4. The brand names highlighted Stopes’ racial agenda
Stopes believed that were her Mothers’ Clinics to proliferate across Britain and her recommendations adopted, Britain would be transformed within a few generations.
“It is my prayer that I may present such a racial ideal, not only to my own people but to humanity. It is my prayer that I may live to see in the generation of my grandchildren a humanity from which almost all the most blackening and distressing elements have been eliminated, and in which the vernal bodily beauty and unsullied spiritual power of those then growing up will surpass anything that we know to-day except among the rare and gifted few. This is not a wild dream; it is a real potentiality almost within reach. The materialization of vital racial vision is in the hands of the mothers for the next twenty or thirty years.”
“Radiant Motherhood” (1921) Marie Stopes. G.P. Putnam’s Sons, page 243.
Why This Matters Today
1. Understanding the origins of birth control activism
Stopes’ work in proliferating contraceptives in Britain was deeply entangled with eugenics.

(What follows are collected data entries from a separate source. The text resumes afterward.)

Fixpoint normalize_down (fuel : nat) (longitude : num) : outcome num :=
  if longitude >=? of_Z 180 then
    match fuel with
    | O => Running
    | S fuel' => normalize_down fuel' (longitude - of_Z 360)
    end
  else Return longitude.

(** The two [while] loops of [normalizeLongitude]; each may run [fuel]
    times. *)
Definition normalizeLongitude (fuel : nat) (longitude : num) : outcome num :=
  let* longitude := normalize_up fuel longitude in
  normalize_down fuel longitude.

(** The [while (digitCount < codeLength)] loop of [encodePairs]; the digit
    count grows by two each time round. *)
Fixpoint encodePairs_loop (fuel : nat) (codeLength digitCount : Z)
         (adjustedLatitude adjustedLongitude : num) (code : string) : string :=
  match fuel with
  | O => code
  | S fuel' =>
      if (digitCount <? codeLength)%Z then
        let placeValue := PAIR_RESOLUTIONS_at (digitCount / 2) in
        let digitValue := floor (adjustedLatitude / placeValue) in
        let adjustedLatitude := adjustedLatitude - digitValue * placeValue in
        let code := (code ++ JsString.charAt CODE_ALPHABET_ (toInteger digitValue))%string in
        let digitCount := (digitCount + 1)%Z in
        let digitValue := floor (adjustedLongitude / placeValue) in
        let adjustedLongitude := adjustedLongitude - digitValue * placeValue in
        let code := (code ++ JsString.charAt CODE_ALPHABET_ (toInteger digitValue))%string in
        let digitCount := (digitCount + 1)%Z in
        let code :=
          if (digitCount =? SEPARATOR_POSITION_)%Z && (digitCount <? codeLength)%Z
          then (code ++ SEPARATOR_)%string else code in
        encodePairs_loop fuel' codeLength digitCount adjustedLatitude adjustedLongitude code
      else code
  end.

Definition encodePairs (latitude longitude : num) (codeLength : Z) : string :=
  let adjustedLatitude := latitude + of_Z LATITUDE_MAX_ in
  let adjustedLongitude := longitude + of_Z LONGITUDE_MAX_ in
  let code :=
    encodePairs_loop (Z.to_nat codeLength) codeLength 0
                     adjustedLatitude adjustedLongitude "" in
  let code :=
    if (JsString.length code <? SEPARATOR_POSITION_)%Z
    then (code ++ JsString.repeat pad_char
                    (Z.to_nat (SEPARATOR_POSITION_ - JsString.length code)))%string
    else code in
  if (JsString.length code =? SEPARATOR_POSITION_)%Z
  then (code ++ SEPARATOR_)%string else code.

(** The [for] loop of [encodeGrid], [n] rounds to go. *)
Fixpoint encodeGrid_loop (n : nat) (latPlaceValue lngPlaceValue : num)
         (adjustedLatitude adjustedLongitude : num) (code : string) : string :=
  match n with
  | O => code
  | S n' =>
      let row := floor (adjustedLatitude / (latPlaceValue / of_Z GRID_ROWS_)) in
      let col := floor (adjustedLongitude / (lngPlaceValue / of_Z GRID_COLUMNS_)) in
      let latPlaceValue := latPlaceValue / of_Z GRID_ROWS_ in
      let lngPlaceValue := lngPlaceValue / of_Z GRID_COLUMNS_ in
      let adjustedLatitude := adjustedLatitude - row * latPlaceValue in
      let adjustedLongitude := adjustedLongitude - col * lngPlaceValue in
      let code :=
        (code ++ JsString.charAt CODE_ALPHABET_
                   (toInteger (row * of_Z GRID_COLUMNS_ + col)))%string in
      encodeGrid_loop n' latPlaceValue lngPlaceValue adjustedLatitude adjustedLongitude code
  end.

Definition encodeGrid (latitude longitude : num) (codeLength : Z) : string :=
  let latPlaceValue := GRID_SIZE_DEGREES_ in
  let lngPlaceValue := GRID_SIZE_DEGREES_ in
  let adjustedLatitude := rem (latitude + of_Z LATITUDE_MAX_) latPlaceValue in
  let adjustedLongitude := rem (longitude + of_Z LONGITUDE_MAX_) lngPlaceValue in
  encodeGrid_loop (Z.to_nat codeLength) latPlaceValue lngPlaceValue
                  adjustedLatitude adjustedLongitude "".
Lemma session_set_blocks w db rows rows' :
  session w db rows -> session (set_blocks (Some rows') w) db rows'.
Proof. by intros [Hc _]. Qed.

Lemma exec_prepared w db rows p name q n values lengths formats fmt :
  conns w !! conn db = Some (Conn CONNECTION_OK p) ->
  blocks w = Some rows ->
  p !! name = Some q ->
  PQexecPrepared (conn db) name n values lengths formats fmt w
  = let '(r, b) := run_sql q (imap (send_param lengths formats)
                                   (take n values)) fmt (Some rows) in
    Ok (Some r) (set_blocks b w).
Proof.
  intros Hc Hb Hq. unfold PQexecPrepared, usable.
  rewrite Hc. cbn. by rewrite Hq, Hb.
Qed.

Lemma update_keeps_keys x y z d rows :
  row_pos <$> (sql_update x y z d rows).1 = row_pos <$> rows.
Proof.
  cbn. rewrite <- list_fmap_compose. apply list_fmap_ext.
  intros i r _. cbn. by destruct (key_is x y z r).
Qed.

Lemma not_stored_not_key pos rows :
  filter (at_pos pos) rows = [] -> pos ∉ row_pos <$> rows.
Proof.
  intros Hnone (r & -> & Hr)%list_elem_of_fmap.
  assert (r ∈ filter (at_pos (row_pos r)) rows) as Hin
    by (apply list_elem_of_filter; split; [by apply key_is_row_pos|done]).
  rewrite Hnone in Hin. by apply elem_of_nil in Hin.
Qed.

(** The parameters as the engine receives them. *)
Lemma sent_key_params pos :
  imap (send_param None None) (take 3 (BIND_POS pos)) = BIND_POS pos.
Proof. cbn -[itos c_str]. unfold send_param. cbn -[itos c_str].
       by rewrite !c_str_itos. Qed.

Lemma sent_save_params pos data :
  Z.of_nat (String.length data) <= INT_MAX ->
  imap (send_param
          (Some [0; 0; 0; to_int32 (Z.of_nat (String.length data))])
          (Some [0; 0; 0; 1]))
       (take 4 (BIND_POS pos ++ [data]))
  = BIND_POS pos ++ [data].
Proof.
  intros Hlen. cbn -[itos c_str to_int32]. unfold send_param.
  cbn -[itos c_str to_int32].
  rewrite !c_str_itos, to_int32_small
    by (unfold INT_MIN; unfold INT_MAX in *; lia).
  by rewrite Nat2Z.id, string_take_all.
Qed.
(* ===== verification/Prelude.v ===== *)
(** * kube-snapshot: a verification development

    kube-snapshot saves the containers of Kubernetes pods as images.  A user
    creates a SnapshotPod that names a target pod and raises its trigger round;
    the cluster-wide controller makes one SnapshotPodTask per container of the
    pod; the controller on the pod's node commits the container and pushes the
    image with the command-line client of the container engine; a webhook starts
    a round when a pod is deleted and puts the snapshots into a pod that is
    created again.  This library models these programs function by function and
    proves what they promise.

    ** The parts and their files

    - [Prelude]: scopes, hint databases, errors, machine integers, time, lists.
      [GoStrings]: package [strings] and [fmt] as far as they are used.
      [GoTime]: [time.ParseDuration].  [GoFlag]: packages [flag] and [path/filepath].
    - [ApiTypes]: the objects of [api/v1alpha1] with the source's fields, and the
      Kubernetes types they use.
    - [World]: the state monad [M E A] all functions live in, with Go panics, the
      trace of observable effects, and a small program logic ([wp], [wlp],
      [emits], [total]).  [Trace]: reasoning about the visible part of a trace
      ([does]).
    - [Process]: a Go process with its goroutines, executed by a schedule, and the
      logic of what it calls ([safe]) and of its progress ([ends]).
    - [Memory]: Go memory, addresses and references, and what a deep copy promises
      ([copied]).  [ApiMemory]: the structs of [api/v1alpha1] in that memory.
      [DeepCopy]: api/v1alpha1/zz_generated.deepcopy.go.
    - [Lo] (samber/lo), [Cluster] (the Kubernetes client and libraries),
      [ImageRefLib] (containers/image), and in [Runtime] the classes [Sys],
      [Semver] and [Engine]: code outside the repository, as type classes of
      operations with their documented laws.  Every theorem holds for all
      instances.  [Store] and [Fixtures] are concrete instances and objects; only
      the examples and the concrete runs use them.
    - [Metrics]: internal/metrics/metrics.go.  [MetricRegistry]: the declarations of
      the vectors there, and their registration.  [Collector]:
      internal/metrics/collector.go.
    - [Conditions]: the list of conditions both controllers keep.
    - [ImageName]: [renderNewImageName] and [withRandomTag] of
      internal/controller/snapshotpod_controller.go.  [SnapshotPodController]: the
      rest of that file, [getPod], [validate], [reconcileTasks],
      [reconcileTasksStatus], [Reconcile].
    - [Runtime]: internal/controller/runtime, both implementations of the
      interface [Runtime], which is a record of operations; [RuntimeOk] is what
      the task controller relies on, [docker_ok] and [containerd_ok] discharge it.
    - [TaskController]: internal/controller/snapshotpodtask_controller.go.
      [TaskSpec]: its specification as relations on the object and the visible
      events, and the refinement.  [TaskTheorems]: the consequences.  [Queue]: the
      calls of [Reconcile] for one task, one after the other, against the
      interface [TaskServer].
    - [Webhook]: internal/webhooks/pod.go.
    - [System]: the programs together, as histories of passes against one server.
    - [Main]: cmd/main.go with the three [SetupWithManager] functions: the flags, the
      registration of the metrics, the two roles of the binary, the goroutines, the
      handler of the signals, and every way the process ends.  controller-runtime and
      cert-controller are the class [Platform]; of the signals it has what their
      documentation says, that a second one ends the program with code 1.

    ** How the code is modelled

    A Go function that has effects is a function in [M E].  A pointer that Go
    mutates ([sp], [spt]) is threaded: a step takes the object and returns the
    changed one beside its error.  A Go [error] is [option GoError], a value and
    an error are a [result].  A run-time panic (an index out of range, a slice
    bound, [semver.MustParse]) is the outcome [Panic].  The [for] loops of the
    code are [Fixpoint]s on the list they walk over.  Objects are values; only
    [Memory] and the files on it have addresses, to state what the generated deep
    copies keep apart.  [int32] counters wrap
    around explicitly; float64 counts are kept with the rounding past 2^53.

    The outside is an abstract type [E] on which the classes' operations act.
    As even a read may change it, other actors may run between any two calls.
    The readings of the clock, the random identifiers, the order of a range loop
    over a map and the order of ties in [sort.Slice] come from arbitrary functions
    in the world, so a theorem over all worlds is a theorem over all of them.

    The trace holds the requests that write to the API server with the object
    sent and the answer, the calls through the runtime interface, the commands run
    with their environment, the changes to files and environment, and the
    measurements.  Log lines are not effects.

    ** What the theorems show

    - The system: in every history of passes of both controllers on any number of
      nodes and of webhook requests, with objects as stale as they may be, what
      a status calls done has been done: the container that a COMPLETED task names
      has been committed with the task's options and the image then pushed with its
      credentials ([completed_is_pushed]), and a run that SUCCEEDED stands for such
      a task ([succeeded_is_pushed]).  What a history asks of the server is
      [stored] and [serves]; [serves_std] shows it for the concrete one.
    - The SnapshotPod controller: one batch of tasks per round, in order, each
      created once ([reconcileTasks_creates], [reconcileTasks_settles]); results
      are copied from the tasks as [run_step] says and are final ([run_lifecycle],
      [reconcileTasksStatus_refines]); conditions tell what the steps returned
      ([Reconcile_conditions], over the steps that were [executed]); no panic, and
      nothing is written but for the object that was fetched ([Reconcile_safe]);
      bounded history, requeue exactly while work is open.
    - Image names: the expansion to the values of the documentation
      ([documented_value]) whatever the order of the map, and a suffix that is added
      once and is unique.
    - The task controller: a refinement of [reconcile_spec]; a push only after a
      recorded commit; finished steps are not repeated; honest phases; every pass
      without an API error uses up an attempt, hence an end after at most
      [attempts_left] passes; a pass without trouble completes the task; terminal
      and foreign tasks are left alone; against a server that refuses finitely
      many requests, or answers finitely many reads out of a stale cache, the
      queue of the controller brings every pending task to its end
      ([queue_drains]); the runtimes the program sets up are docker and nerdctl,
      each under its name, and are what the theorems ask for
      ([setup_runtimeMap_ok]).
    - The runtimes: commands with credentials are sessions that clean up on every
      path; argument vectors lose nothing; compression needs both versions, which
      are queried when the runtime is made ([NewContainerdCompatibleRuntime_spec]).
    - The webhook: the patches mean what [RecoveryRound] says, under a model of
      the JSON patch operations used; a deletion starts one round; nothing else
      is written and no decodable request is refused; it selects the pods that the
      controller selects, but in two cases ([targets_agree]).
    - The collector: gauges are exact counts.  In every history each measurement
      fits the declaration of its vector ([measurements_typed]); the declarations
      are accepted by the registry ([metrics_init_ok]).
    - Deep copies: each object type is copied to a separate object with the same
      content, but for one shared flag ([DeepCopyObject_copies]).
    - The process: in every interleaving of its goroutines each call comes after
      those it depends on, with the right options ([startup_order]); it ends only
      for a documented reason ([exit_explained]); without a failing call and a
      second signal it starts the manager ([start_completes]); flags can be rendered and parsed
      back ([flags_roundtrip]); HTTP/2 is off unless asked for ([http2_off]).

    Some examples ([container_lost], [image_mismatch], [failed_round_recovered],
    [docker_config_lost], ...) are runs in which the code does something its
    authors may not expect.

    ** Interleaving

    A history lists passes one after the other, each with a world of its own, by
    the time of the read its writes depend on: the fetch of the task, or the
    listing of the tasks.  Such a read may show any object the server has
    accepted by then, so concurrent passes have a history too; the events of
    passes that overlap appear in it pass by pass.  The assumptions are those
    of the custom resources: status is a subresource, so that an object is
    created without one and users do not write it, and the spec of a task is
    not edited.

    ** Fuel

    The only fuel is that of [GoTime.parse_numbers], the loop of
    [time.ParseDuration]; every iteration takes a byte, and [parse_numbers_enough]
    shows that the length of the text is enough.  A process runs as long as its
    schedule says; [start_completes] holds for every schedule that gives [main]
    twenty turns, its longest path.  [drive] calls [Reconcile] at most as often
    as it is told, and [queue_drains] names a number that is enough.

    ** What is not modelled

    The two print columns and validation markers of the API types;
    the decoding of raw pods (a parameter); what controller-runtime does between
    [mgr.Start] and a call of [Reconcile], whose passes are the histories of
    [System]; the text of log lines; and the tests.  In [Main] a step of a
    goroutine is one call, or the code between two calls, and a call of a library
    is one step, logged when it returns; the setup of the runtimes is one step.  How
    the system ends a process without its doing, by a signal that cannot be handled
    or one that comes before the handler is installed, is outside the model. *)

From stdpp Require Export base list strings gmap fin_maps sorting pretty.
From Stdlib Require Export ZArith Lia.
(* ===== verification/World.v ===== *)
(** * The world the program runs in, and the monad its functions live in

    A function of the program is a value of [M E A]: it takes the world, and
    returns a value or a Go panic together with the new world.  A Go [error]
    is an ordinary part of the returned value, as it is in Go.

    - [w_ext : E] is everything outside the process (the API server, the
      container engine, the file system).  Its type is abstract: the classes of
      [Cluster] and [Runtime] say which operations act on it.  Even a read may
      change it, so other actors may run between two calls.
    - [w_clock], [w_uuid] and [w_seed] are the readings of [time.Now()], the
      results of [uuid.New()] and Go's choices of an unspecified order (map
      iteration, ties in [sort.Slice]), each with the index of the next one.
      They are arbitrary functions: a theorem about all worlds is a theorem
      about all readings and all choices.
    - [w_trace] is the sequence of observable effects so far, oldest first. *)

From S2P Require Import Prelude GoStrings ApiTypes.
From Stdlib Require Import Ascii Floats.SpecFloat.
(* ===== verification/Process.v ===== *)
(** * Processes

    A Go program as a whole: [main] and the goroutines it starts, in one memory.
    A goroutine is a tree of steps; [P A] is the monad to write one.  A step runs
    code of the program in the monad of [World], calls into the framework and
    logs the call, starts a goroutine, repeats a loop body or ends the process.
    [run] executes a schedule, a list of the goroutines that step.

    [safe] is the logic: it follows one goroutine and says of each call that
    it is guarded by calls that came before, and of each way the process can end
    that it has a reason.  [safe_run] carries this to every interleaving. *)

From S2P Require Import Prelude World.

(** How a process ends. *)
Inductive ending := Exited (code : Z) | Crashed (msg : string).

Declare Scope proc_scope.
Delimit Scope proc_scope with proc.

Section Process.
Context {E Action : Type}.

(** A call as it is logged: what was called, and the error it returned. *)
Record entry := mkEntry { action : Action; failure : option GoError }.

Inductive proc :=
| PDone                                                    (* the function returns *)
| PExit (code : Z)                                         (* [os.Exit] *)
| PPanic (msg : string)
| PRun {X : Type} (m : M E X) (k : X -> proc)
| PCall {X : Type} (a : Action) (err : X -> option GoError) (m : M E X) (k : X -> proc)
| PGo (g : proc) (k : proc)                                (* [go g()] *)
| PLoop (body : M E bool) (k : proc).                      (* again, while it gives true *)

Definition P (A : Type) : Type := (A -> proc) -> proc.

Definition pret {A} (a : A) : P A := fun k => k a.
Definition pbind {A B} (m : P A) (f : A -> P B) : P B := fun k => m (fun a => f a k).
(* ===== verification/ImageRefLib.v ===== *)
(** * The library [github.com/containers/image] (reference parsing)

    Image references are parsed, taken apart and printed by third-party code:
    the class [ImageRef] has the operations the program calls and, as its laws,
    the documented behaviour the theorems use.  [ref_std] is an instance with a
    plain grammar ([domain/path:tag], [domain/path@alg:hex] or
    [domain/path@@unknown-digest@@], the domain defaulting to docker.io), used by
    the concrete runs. *)

From S2P Require Import Prelude GoStrings ApiTypes World Cluster.
From Stdlib Require Import Ascii.

(** [docker.UnknownDigestSuffix]: "the suffix that is used to represent a reference
    with an unknown digest". *)
Definition UnknownDigestSuffix : string := "@@unknown-digest@@".

Class ImageRef := {
  Named : Type;                                 (* reference.Named *)
  ParseReference : string -> result Named;      (* docker.ParseReference(s).DockerReference() *)
  Domain : Named -> string;                     (* reference.Domain *)
  Path : Named -> string;                       (* reference.Path *)
  Tagged : Named -> option string;              (* v.(reference.NamedTagged), v.Tag() *)
  CanonicalHex : Named -> option string;        (* v.(reference.Canonical), v.Digest().Hex() *)
  WithTag : Named -> string -> result Named;    (* reference.WithTag *)
  RefString : Named -> string;                  (* v.String() *)

  (* a name without tag and digest gets the tag "latest", a name with both is refused *)
  ParseReference_form s r :
    Contains s UnknownDigestSuffix = false ->
    ParseReference s = inl r -> (is_Some (Tagged r) <-> CanonicalHex r = None);
  (* a name with the suffix has neither *)
  ParseReference_unknown s r :
    ParseReference (s +:+ UnknownDigestSuffix) = inl r ->
    Tagged r = None /\ CanonicalHex r = None;
  (* the characters of the reference grammar *)
  ParseReference_chars s r :
    ParseReference s = inl r ->
    byte_in "{" (Domain r) = false /\ byte_in "{" (Path r) = false /\
    (forall t, Tagged r = Some t -> byte_in "{" t = false) /\
    (forall h, CanonicalHex r = Some h -> byte_in "{" h = false);
  WithTag_law r t v :
    WithTag r t = inl v -> Tagged v = Some t /\ Domain v = Domain r /\ Path v = Path r;
  RefString_law v t :
    Tagged v = Some t -> CanonicalHex v = None ->
    RefString v = Domain v +:+ "/" +:+ Path v +:+ ":" +:+ t
}.

(** ** An instance *)

Record std_ref := mkStdRef {
  sr_domain : string;
  sr_path : string;
  sr_tag : string + string   (* a tag, or the hex part of a digest, empty if unknown *)
}.

Definition std_invalid (s : string) : GoError :=
  Errorf ("invalid reference format: " +:+ s).

(** [domain] and path components of the part before the tag or digest. *)
Definition std_domain (comps : list string) : string * list string :=
  match comps with
  | c :: ((_ :: _) as rest) =>
      if Contains c "." || Contains c ":" || bool_decide (c = "localhost")
      then (c, rest) else ("docker.io", comps)
  | [c] => ("docker.io", ["library"; c])
  | [] => ("docker.io", [])
  end.

Definition std_parse (s : string) : result std_ref :=
  if negb (HasPrefix "//" s) || byte_in "{" s || byte_in "}" s then inr (std_invalid s)
  else if Contains s UnknownDigestSuffix then
    match Split (TrimPrefix s "//") UnknownDigestSuffix with
    | [n; ""] =>
        let '(dom, path) := std_domain (Split n "/") in
        if Contains (Join path "/") ":" then inr (std_invalid s)
        else inl (mkStdRef dom (Join path "/") (inr ""))
    | _ => inr (std_invalid s)
    end
  else
    match Split (TrimPrefix s "//") "@" with
    | [n; d] =>
        match Split d ":" with
        | [_; h] =>
            let '(dom, path) := std_domain (Split n "/") in
            if Contains (Join path "/") ":" || bool_decide (h = "") then inr (std_invalid s)
            else inl (mkStdRef dom (Join path "/") (inr h))
        | _ => inr (std_invalid s)
        end
    | [n] =>
        let '(dom, path) := std_domain (Split n "/") in
        match Split (Join path "/") ":" with
        | [p] => if bool_decide (p = "") then inr (std_invalid s)
                 else inl (mkStdRef dom p (inl "latest"))
        | [p; t] => if bool_decide (p = "") || bool_decide (t = "") then inr (std_invalid s)
                    else inl (mkStdRef dom p (inl t))
        | _ => inr (std_invalid s)
        end
    | _ => inr (std_invalid s)
    end.

Definition std_tagged (r : std_ref) : option string :=
  match sr_tag r with inl t => Some t | inr _ => None end.
Definition std_hex (r : std_ref) : option string :=
  match sr_tag r with inl _ | inr "" => None | inr h => Some h end.

Definition std_with_tag (r : std_ref) (t : string) : result std_ref :=
  if bool_decide (t = "") then inr (Errorf "invalid tag format")
  else inl (mkStdRef (sr_domain r) (sr_path r) (inl t)).

Definition std_string (r : std_ref) : string :=
  sr_domain r +:+ "/" +:+ sr_path r +:+
  match sr_tag r with inl t => ":" +:+ t | inr "" => "" | inr h => "@sha256:" +:+ h end.

Lemma byte_in_Join_false c l sep :
  byte_in c sep = false -> Forall (fun x => byte_in c x = false) l ->
  byte_in c (Join l sep) = false.
Proof.
  intros Hs. induction 1 as [|x l Hx Hl IH]; [done|]. destruct l as [|y l]; [done|].
  change (Join (x :: y :: l) sep) with (x +:+ sep +:+ Join (y :: l) sep).
  by rewrite !byte_in_app, Hx, Hs, IH.
Qed.

Lemma std_domain_chars comps :
  Forall (fun x => byte_in "{" x = false) comps ->
  byte_in "{" (fst (std_domain comps)) = false /\
  byte_in "{" (Join (snd (std_domain comps)) "/") = false.
Proof.
  intros H. destruct comps as [|c [|c' l]]; [done|..]; cbn [std_domain].
  - apply Forall_inv in H. split; [done|]. by apply byte_in_Join_false; repeat constructor.
  - destruct (_ || _); cbn [fst snd]; split; try done.
    + by apply Forall_inv in H.
    + apply byte_in_Join_false; [done|]. by apply Forall_inv_tail in H.
    + by apply byte_in_Join_false.
Qed.

Lemma std_parse_chars s r :
  std_parse s = inl r ->
  byte_in "{" (sr_domain r) = false /\ byte_in "{" (sr_path r) = false /\
  match sr_tag r with inl t => byte_in "{" t = false | inr h => byte_in "{" h = false end.
Proof.
  unfold std_parse.
  destruct (HasPrefix "//" s) eqn:Hp; [|done]. apply HasPrefix_spec in Hp as [q ->].
  destruct (byte_in "{" _) eqn:Hb; [done|]. destruct (byte_in "}" _); [done|].
  rewrite TrimPrefix_app. cbn [negb orb]. rewrite byte_in_app in Hb.
  apply orb_false_elim in Hb as [_ Hq].
  destruct (Contains _ _).
  { pose proof (byte_in_Split _ _ UnknownDigestSuffix ltac:(done) Hq) as Hs.
    destruct (Split q UnknownDigestSuffix) as [|n [|[] [|]]]; try done. apply Forall_inv in Hs.
    pose proof (std_domain_chars _ (byte_in_Split _ _ "/" ltac:(done) Hs)) as [Hd Hpa].
    destruct (std_domain _) as [dom path]. cbn [fst snd] in *.
    destruct (Contains _ _); [done|]. by intros [= <-]. }
  pose proof (byte_in_Split _ _ "@" ltac:(done) Hq) as Hs.
  destruct (Split q "@") as [|n [|d [|]]]; try done.
  - apply Forall_inv in Hs.
    pose proof (std_domain_chars _ (byte_in_Split _ _ "/" ltac:(done) Hs)) as [Hd Hpa].
    destruct (std_domain _) as [dom path]. cbn [fst snd] in *.
    pose proof (byte_in_Split _ _ ":" ltac:(done) Hpa) as Ht.
    destruct (Split (Join path "/") ":") as [|p [|t [|]]]; try done.
    + apply Forall_inv in Ht. case_bool_decide; [done|]. by intros [= <-].
    + apply Forall_cons in Ht as [Hp' Ht]. apply Forall_inv in Ht.
      destruct (_ || _); [done|]. by intros [= <-].
  - apply Forall_cons in Hs as [Hn Hd']. apply Forall_inv in Hd'.
    pose proof (byte_in_Split _ _ ":" ltac:(done) Hd') as Hh.
    destruct (Split d ":") as [|x [|h [|]]]; try done.
    apply Forall_cons in Hh as [_ Hh]. apply Forall_inv in Hh.
    pose proof (std_domain_chars _ (byte_in_Split _ _ "/" ltac:(done) Hn)) as [Hd Hpa].
    destruct (std_domain _) as [dom path]. cbn [fst snd] in *.
    destruct (_ || _); [done|]. by intros [= <-].
Qed.

Lemma std_parse_form s r :
  std_parse s = inl r ->
  if Contains s UnknownDigestSuffix then sr_tag r = inr ""
  else match sr_tag r with inl _ => True | inr h => h <> "" end.
Proof.
  unfold std_parse. destruct (_ || _); [done|]. destruct (Contains s _).
  - destruct (Split _ _) as [|n [|[] [|]]]; try done. destruct (std_domain _) as [dom path].
    destruct (Contains _ _); [done|]. by intros [= <-].
  - destruct (Split _ "@") as [|n [|d [|]]]; try done.
    + destruct (std_domain _) as [dom path]. destruct (Split _ ":") as [|p [|t [|]]]; try done.
      * case_bool_decide; [done|]. by intros [= <-].
      * destruct (_ || _); [done|]. by intros [= <-].
    + destruct (Split d ":") as [|x [|h [|]]]; try done. destruct (std_domain _) as [dom path].
      case_bool_decide as Hh; [by rewrite orb_true_r|]. rewrite orb_false_r.
      destruct (Contains _ _); [done|]. by intros [= <-].
Qed.

#[program] Definition ref_std : ImageRef := {|
  Named := std_ref;
  ParseReference := std_parse;
  Domain := sr_domain;
  Path := sr_path;
  Tagged := std_tagged;
  CanonicalHex := std_hex;
  WithTag := std_with_tag;
  RefString := std_string
|}.
Next Obligation.
  intros s r Hs Hr%std_parse_form. rewrite Hs in Hr. unfold std_tagged, std_hex.
  destruct (sr_tag r) as [|[|]]; split; done.
Qed.
Next Obligation.
  intros s r Hr%std_parse_form. unfold std_tagged, std_hex.
  rewrite (proj2 (Contains_spec _ _)) in Hr by (exists s, ""; by rewrite string_app_nil).
  by rewrite Hr.
Qed.
Next Obligation.
  intros s r Hr. apply std_parse_chars in Hr as (Hd & Hp & Ht).
  unfold std_tagged, std_hex. split_and!; [done..| |]; destruct (sr_tag r) as [|[|]]; naive_solver.
Qed.
Next Obligation.
  intros r t v. unfold std_with_tag. case_bool_decide; [done|]. by intros [= <-].
Qed.
Next Obligation.
  intros v t. unfold std_tagged, std_hex, std_string. destruct (sr_tag v); [|done].
  by intros [= ->].
Qed.

(** The grammar on references of the usual shapes. *)
Example std_parse_short :
  std_parse "//nginx" = inl (mkStdRef "docker.io" "library/nginx" (inl "latest")).
Proof. reflexivity. Qed.
Example std_parse_full :
  std_parse "//release.daocloud.io:8443/test/nb:v1" =
  inl (mkStdRef "release.daocloud.io:8443" "test/nb" (inl "v1")).
Proof. reflexivity. Qed.
Example std_parse_unknown :
  std_parse "//nginx@@unknown-digest@@" = inl (mkStdRef "docker.io" "library/nginx" (inr "")).
Proof. reflexivity. Qed.
Example std_parse_digest :
  std_parse "//nginx@sha256:abcdef" = inl (mkStdRef "docker.io" "library/nginx" (inr "abcdef")).
Proof. reflexivity. Qed.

Pro-Race branding is evidence of this intersection.
2. Correcting historical oversimplification
Some modern accounts frame Stopes purely as:
- a pioneer of women’s rights,
- a family planning advocate,
- the women who gave British women “reproductive choice”.
Some frame Stopes’ eugenic beliefs as adjacent but otherwise unconnected to her birth-control work. Others state that her programme was primarily about spacing births and yet others, conceding that she was a eugenicist, state that she wasn’t a very good eugenicist! It is challenging for anyone to discover that someone whom they held in high regard had some distasteful views but, on the other hand, this is precisely the sort of emotional turmoil that is the lot of the biographer and historian. They need to be guided by the evidence rather than their feelings.
Stopes’ brands shows she was a racial reformer with a programme for selective reproduction and sterelization to improve British racial stocks.
3. Restoring context to the Stopes v Sutherland case
Dr Halliday Sutherland criticised Stopes’ eugenic agenda in 1922.
Her eugenic agenda was what he wrote she was “exposing the poor to experiment.” It was, he said, a “social experiment” the results of which would only be known far into the future.
Sutherland also argued that “if children are to be denied to the poor as a privilege of the rich,” Britain would become a servile state.
The branding helps explain:
- why he objected,
- why the issue escalated into a libel case,
- and why the trial still matters.
Conclusion
Marie Stopes’ “Pro-Race” and “Racial” branded contraceptives are among the clearest material evidence of her eugenic worldview. They demonstrate that she saw birth control as a mechanism for reshaping society, not simply a tool for relieving women’s burdens.
Understanding this branding is essential for reconstructing the historical truth about the birth control movement, the eugenics movement, and the Stopes v Sutherland conflict.